Adenosine is an endogenous modulator of a large variety of physiological functions through the interaction with specific cell membrane G-protein-coupled receptors classified as A(1), A(2A), A(2B), and A(3). Activation of A(3) receptors has been shown to stimulate phospholipase C and to inhibit adenylate cyclase. A(3) agonists also cause stimulation of phospholipase D and the release of inflammatory mediators such as histamine from mast cells, which are responsible for inflammation and hypotension. For these reasons, the clinical use of A(3) adenosine receptors antagonists for the treatment of asthma and inflammatory disease has been suggested. Recent studies also indicated a possible employment of these derivatives as antitumor agents. Different classes of polyheterocyclic compounds have been identified as potent A(3) antagonists. Herein, we report our past and recent results in the development of tricyclic A(3) selective antagonists. The pyrazolo[4,3-e]-1,2,4-triazolo[1,5-c]pyrimidine nucleus has especially been investigated by our group. Our interests were focused on the effects of substitution of the phenyl ring of the arylcarbamoyl moiety at N-5 position and of substituents at C-9 and/or at N-8 pyrazole nitrogen.
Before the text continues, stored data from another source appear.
Lemma reads_list l : l <> [] -> forallb canonicalLiteral l = true ->
  forall fuel acc, (length l <= fuel)%nat -> reads (inItems name fuel acc) (listTokens l) (acc ++ l) closing.
Proof.
  intros Hl Hc. induction l as [|t l IH]; [done|]. cbn [forallb] in Hc. apply andb_true_iff in Hc as [Ht Hc].
  intros [|fuel] acc Hf toks rest Hts Hr; simpl in Hf; [lia|]. cbn [inItems].
  destruct l as [|u l].
  - pose proof (reads_literal t Ht toks rest Hts I) as E. unfold mbind, M_bind, get. rewrite E.
    by rewrite (isToken_other _ _ _ _ _ Hr).
  - cbn [listTokens] in Hts. apply map_bare_cons in Hts as (tok & toks' & -> & Hb & Hts). apply map_bare_cons in Hts as (sep & toks2 & -> & Hs & Hts).
    pose proof (reads_literal t Ht [tok] (sep :: toks2 ++ rest) ltac:(simpl; by rewrite Hb) I) as E. cbn [app] in *.
    unfold mbind, M_bind, get. rewrite E. cbn [head]. rewrite (isToken_bare _ _ _ Hs). unfold advance, modify. cbn [tail].
    rewrite (IH ltac:(done) Hc fuel (acc ++ [t]) ltac:(simpl in *; lia) toks2 rest Hts Hr). by rewrite <- app_assoc.
Qed.

(** Readers in sequence. *)
Lemma reads_bind {A B} (p : M (list Token) A) (k : A -> M (list Token) B) ts1 ts2 a b next next' :
  reads p ts1 a next -> reads (k a) ts2 b next' -> (forall toks rest, map bare toks = ts2 -> next' rest -> next (toks ++ rest)) ->
  reads (p ≫= k) (ts1 ++ ts2) b next'.
Proof.
  intros Hp Hk Hn toks rest Ht Hr. apply map_bare_app in Ht as (t1 & t2 & -> & Ht1 & Ht2). rewrite <- app_assoc.
  unfold mbind, M_bind. rewrite (Hp t1 (t2 ++ rest) Ht1 (Hn t2 rest Ht2 Hr)). by apply Hk.
Qed.

Lemma reads_weaken {A} (p : M (list Token) A) ts a (next next' : list Token -> Prop) :
  reads p ts a next -> (forall rest, next' rest -> next rest) -> reads p ts a next'.
Proof. intros Hp Hn toks rest Ht Hr. by apply Hp; [|apply Hn]. Qed.

Lemma reads_expect kind text : reads (expect name kind text) [(kind, text)] tt anything.
Proof.
  intros toks rest Ht _. apply map_bare_cons in Ht as (tok & toks' & -> & Hb & Ht). apply map_eq_nil in Ht as ->.
  unfold expect. cbn [app head]. by rewrite (isToken_bare _ _ _ Hb).
Qed.

Lemma reads_ret {A} (a : A) next : reads (mret a) [] a next.
Proof. intros toks rest Ht _. by apply map_eq_nil in Ht as ->. Qed.

(** A step of the reader that takes one token. *)
Lemma reads_advance {A} (p : M (list Token) A) kt ts a next : reads p ts a next -> reads (advance;; p) (kt :: ts) a next.
Proof.
  intros Hp toks rest Ht Hr. apply map_bare_cons in Ht as (tok & toks' & -> & _ & Ht). unfold mbind, M_bind, advance, modify. cbn [app tail].
  by apply Hp.
Qed.

Lemma peekWord_bare word toks rest kt ts : map bare toks = kt :: ts ->
  peekWord word 0 (toks ++ rest) = bool_decide (kt = (KWord, word)).
Proof.
  intros Ht. apply map_bare_cons in Ht as (tok & toks' & -> & <- & _). unfold peekWord, isToken, bare. simpl.
  destruct tok as [k x a]. simpl. apply eq_true_iff_eq. rewrite andb_true_iff, !bool_decide_eq_true. naive_solver.
Qed.

Lemma operandToken_kind o : fst (operandToken o) = KWord \/ fst (operandToken o) = KString.
Proof. destruct o as [n|t]; simpl; [by left|]. case_match; auto. Qed.

Lemma reads_compare fuel l op r : canonicalOperand r = true ->
  reads (predicateTail name fuel l) [(KOp, op); operandToken r] (ECompare op l r) anything.
Proof.
  intros Hr toks rest Ht _. apply map_bare_cons in Ht as ([k x a] & toks' & -> & [= -> ->] & Ht).
  unfold predicateTail, mbind, M_bind, get, advance, modify. cbn [app tail].
  by rewrite (reads_operand r Hr toks' rest Ht I).
Qed.

(** The rest of an IN predicate and of a NULL test. *)
Definition inTail (negated : bool) (l : list string) : list (TokenKind * string) :=
  (if negated then [(KWord, "not")] else []) ++ (KWord, "in") :: (KPunct, "(") :: listTokens l ++ [(KPunct, ")")].
Definition nullTail (negated : bool) : list (TokenKind * string) :=
  (KWord, "is") :: (if negated then [(KWord, "not")] else []) ++ [(KWord, "null")].

Lemma reads_items fuel l : l <> [] -> forallb canonicalLiteral l = true -> (length l <= fuel)%nat -> forall left_ negated,
  reads (expect name KPunct "(";; l ← inItems name fuel []; expect name KPunct ")";; mret (EIn left_ negated l))
    ((KPunct, "(") :: listTokens l ++ [(KPunct, ")")]) (EIn left_ negated l) anything.
Proof.
  intros Hl Hc Hf left_ negated.
  apply (reads_bind _ _ [(KPunct, "(")] _ tt _ anything anything); [apply reads_expect| |done].
  apply (reads_bind _ _ (listTokens l) [(KPunct, ")")] l _ closing anything).
  - by apply (reads_list l Hl Hc fuel []).
  - apply (reads_bind _ _ [(KPunct, ")")] [] tt _ anything anything); [apply reads_expect|apply reads_ret|done].
  - intros toks rest Ht _. apply map_bare_cons in Ht as (tok & toks' & -> & Hb & _). unfold closing. cbn [app head]. by apply isToken_bare.
Qed.

Lemma reads_in fuel left_ negated l : l <> [] -> forallb canonicalLiteral l = true -> (length l <= fuel)%nat ->
  reads (predicateTail name fuel left_) (inTail negated l) (EIn left_ negated l) anything.
Proof.
  intros Hl Hc Hf toks rest Ht _. pose proof (reads_items fuel l Hl Hc Hf left_ negated) as Hi. unfold inTail in Ht. destruct negated.
  - apply map_bare_cons in Ht as ([k x a] & toks' & -> & [= -> ->] & Ht). apply map_bare_cons in Ht as ([k x b] & toks2 & -> & [= -> ->] & Ht).
    exact (Hi toks2 rest Ht I).
  - apply map_bare_cons in Ht as ([k x b] & toks2 & -> & [= -> ->] & Ht). exact (Hi toks2 rest Ht I).
Qed.

Lemma reads_null fuel left_ negated : reads (predicateTail name fuel left_) (nullTail negated) (EIsNull left_ negated) anything.
Proof.
  intros toks rest Ht _. unfold nullTail in Ht. apply map_bare_cons in Ht as ([k x a] & toks' & -> & [= -> ->] & Ht). destruct negated.
  - apply map_bare_cons in Ht as ([k x b] & toks2 & -> & [= -> ->] & Ht). apply map_bare_cons in Ht as ([k x c] & toks3 & -> & [= -> ->] & Ht).
    by apply map_eq_nil in Ht as ->.
  - apply map_bare_cons in Ht as ([k x b] & toks2 & -> & [= -> ->] & Ht). by apply map_eq_nil in Ht as ->.
Qed.

Definition leaf (e : CheckExpr) : bool := match e with ELogical _ _ _ => false | _ => true end.

Lemma listTokens_length l : (length l <= length (listTokens l))%nat.
Proof. induction l as [|t [|u l] IH]; simpl in *; lia. Qed.

Lemma reads_leaf inner fuel e : leaf e = true -> goodLeaves e = true -> (length (exprTokens e) <= fuel)%nat ->
  reads (predicate name inner fuel) (exprTokens e) e anything.
Proof.
  intros Hl Hg Hf.
  assert (H : forall o ts, canonicalOperand o = true -> exprTokens e = operandToken o :: ts -> reads (predicateTail name fuel o) ts e anything ->
    reads (predicate name inner fuel) (exprTokens e) e anything).
  { intros o ts Ho E Htail toks rest Ht _. rewrite E in Ht. unfold predicate. unfold mbind at 1, M_bind at 1, get at 1.
    assert (isToken KPunct "(" (head (toks ++ rest)) = false) as ->.
    { apply map_bare_cons in Ht as ([k x a] & toks' & -> & Hb & _). unfold bare in Hb. simpl in Hb.
      destruct (operandToken_kind o) as [Ek|Ek]; rewrite <- Hb in Ek; simpl in Ek; subst k; done. }
    exact (reads_bind _ _ [operandToken o] ts o e anything anything (reads_operand o Ho) Htail ltac:(done) toks rest Ht I). }
  destruct e as [|op l r|o negated l|o negated]; [done| | |]; cbn [goodLeaves] in Hg; rewrite ?andb_true_iff in Hg.
  - destruct Hg as [[_ Ho] Hr]. eapply H; [exact Ho|reflexivity|]. by apply reads_compare.
  - destruct Hg as [[Ho Hne] Hc]. apply negb_true_iff, bool_decide_eq_false in Hne. eapply H; [exact Ho|reflexivity|]. apply reads_in; [done|done|].
    pose proof (listTokens_length l). cbn [exprTokens] in Hf. destruct negated; simpl in Hf; rewrite length_app in Hf; lia.
  - eapply H; [exact Hg|reflexivity|]. apply reads_null.
Qed.

(** Whether an expression is a logical one of an operator. *)
Definition isLogical (op : LogicalOp) (e : CheckExpr) : bool :=
  match e with ELogical op' _ _ => bool_decide (op' = op) | _ => false end.

(** No right side is a logical expression of the operator above it. *)
Fixpoint leftAssociated (e : CheckExpr) : bool :=
  match e with ELogical op l r => leftAssociated l && leftAssociated r && negb (isLogical op r) | _ => true end.

Definition canonicalExpr (e : CheckExpr) : bool := goodLeaves e && leftAssociated e.

Lemma canonical_logical op l r : canonicalExpr (ELogical op l r) = true <->
  canonicalExpr l = true /\ canonicalExpr r = true /\ isLogical op r = false.
Proof. unfold canonicalExpr. cbn [goodLeaves leftAssociated]. rewrite !andb_true_iff, negb_true_iff. tauto. Qed.

(** The tokens of one side of an operator. *)
Definition sideTokens (op : LogicalOp) (q : CheckExpr) : list (TokenKind * string) :=
  if inParentheses op q then (KPunct, "(") :: exprTokens q ++ [(KPunct, ")")] else exprTokens q.

(** How many turns the loop of an operator takes to read an expression. *)
Fixpoint turns (op : LogicalOp) (e : CheckExpr) : nat :=
  match e with ELogical op' l _ => if decide (op' = op) then S (turns op l) else O | _ => O end.

Lemma exprTokens_pos e : (0 < length (exprTokens e))%nat.
Proof.
  destruct e as [op l r|op l r|o negated l|o negated]; cbn [exprTokens]; rewrite ?length_app; simpl; lia.
Qed.

Lemma exprTokens_logical op l r : exprTokens (ELogical op l r) = sideTokens op l ++ (KWord, opText op) :: sideTokens op r.
Proof. done. Qed.

Lemma sideTokens_length op e : (length (exprTokens e) <= length (sideTokens op e))%nat.
Proof. unfold sideTokens. destruct (inParentheses op e); simpl; rewrite ?length_app; lia. Qed.

Lemma turns_length op e : (turns op e < length (exprTokens e))%nat.
Proof.
  induction e as [op' l IHl r IHr| | |]; try apply exprTokens_pos. rewrite exprTokens_logical, length_app. cbn [turns length].
  pose proof (sideTokens_length op' l). destruct (decide (op' = op)); lia.
Qed.

Section levels.
Variables (inner : M (list Token) CheckExpr) (F : nat).
Hypothesis inner_reads : forall e, canonicalExpr e = true -> (length (exprTokens e) + 2 <= F)%nat -> reads inner (exprTokens e) e closing.

Lemma reads_side e : canonicalExpr e = true -> isLogical OpAnd e = false -> (length (sideTokens OpAnd e) <= F)%nat ->
  reads (predicate name inner F) (sideTokens OpAnd e) e anything.
Proof.
  intros Hc Ha Hf. destruct e as [op l r|op l r|o negated l|o negated].
  2-4: unfold canonicalExpr in Hc; apply andb_true_iff in Hc as [Hg _]; by apply reads_leaf.
  destruct op; [done|]. unfold sideTokens in *. cbn [inParentheses] in *. set (e := ELogical OpOr l r) in *.
  intros toks rest Ht _. apply map_bare_cons in Ht as (tok & toks' & -> & Hb & Ht).
  unfold predicate. unfold mbind at 1, M_bind at 1, get at 1. cbn [app head]. rewrite (isToken_bare _ _ _ Hb).
  cbn [length] in Hf. rewrite length_app in Hf. cbn [length] in Hf.
  assert (Hr : reads (inner ← inner; expect name KPunct ")";; mret inner) (exprTokens e ++ [(KPunct, ")")]) e anything).
  { apply (reads_bind _ _ (exprTokens e) [(KPunct, ")")] e e closing anything).
    - apply inner_reads; [done|lia].
    - apply (reads_bind _ _ [(KPunct, ")")] [] tt e anything anything); [apply reads_expect|apply reads_ret|done].
    - intros t rest' Ht' _. apply map_bare_cons in Ht' as (tok' & t' & -> & Hb' & _). unfold closing. cbn [app head]. by apply isToken_bare. }
  exact (Hr toks' rest Ht I).
Qed.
These studies allowed us to obtain a large variety of compounds which showed affinities in the nanomolar range with human A(3) adenosine receptors with a high degree of selectivity vs. all other receptors subtypes. Thanks to the introduction of alkylating groups at p-position of the N-5-phenylcarbamoyl chain, we succeeded in realizing potent irreversible A(3) adenosine antagonists. Finally, the replacement of the phenyl nucleus of carbamoyl function with a pyridine ring conferred water solubility to the corresponding derivatives, which are also characterized by high levels of A(3) affinity and selectivity. (C) 2003 Wiley-Liss, Inc.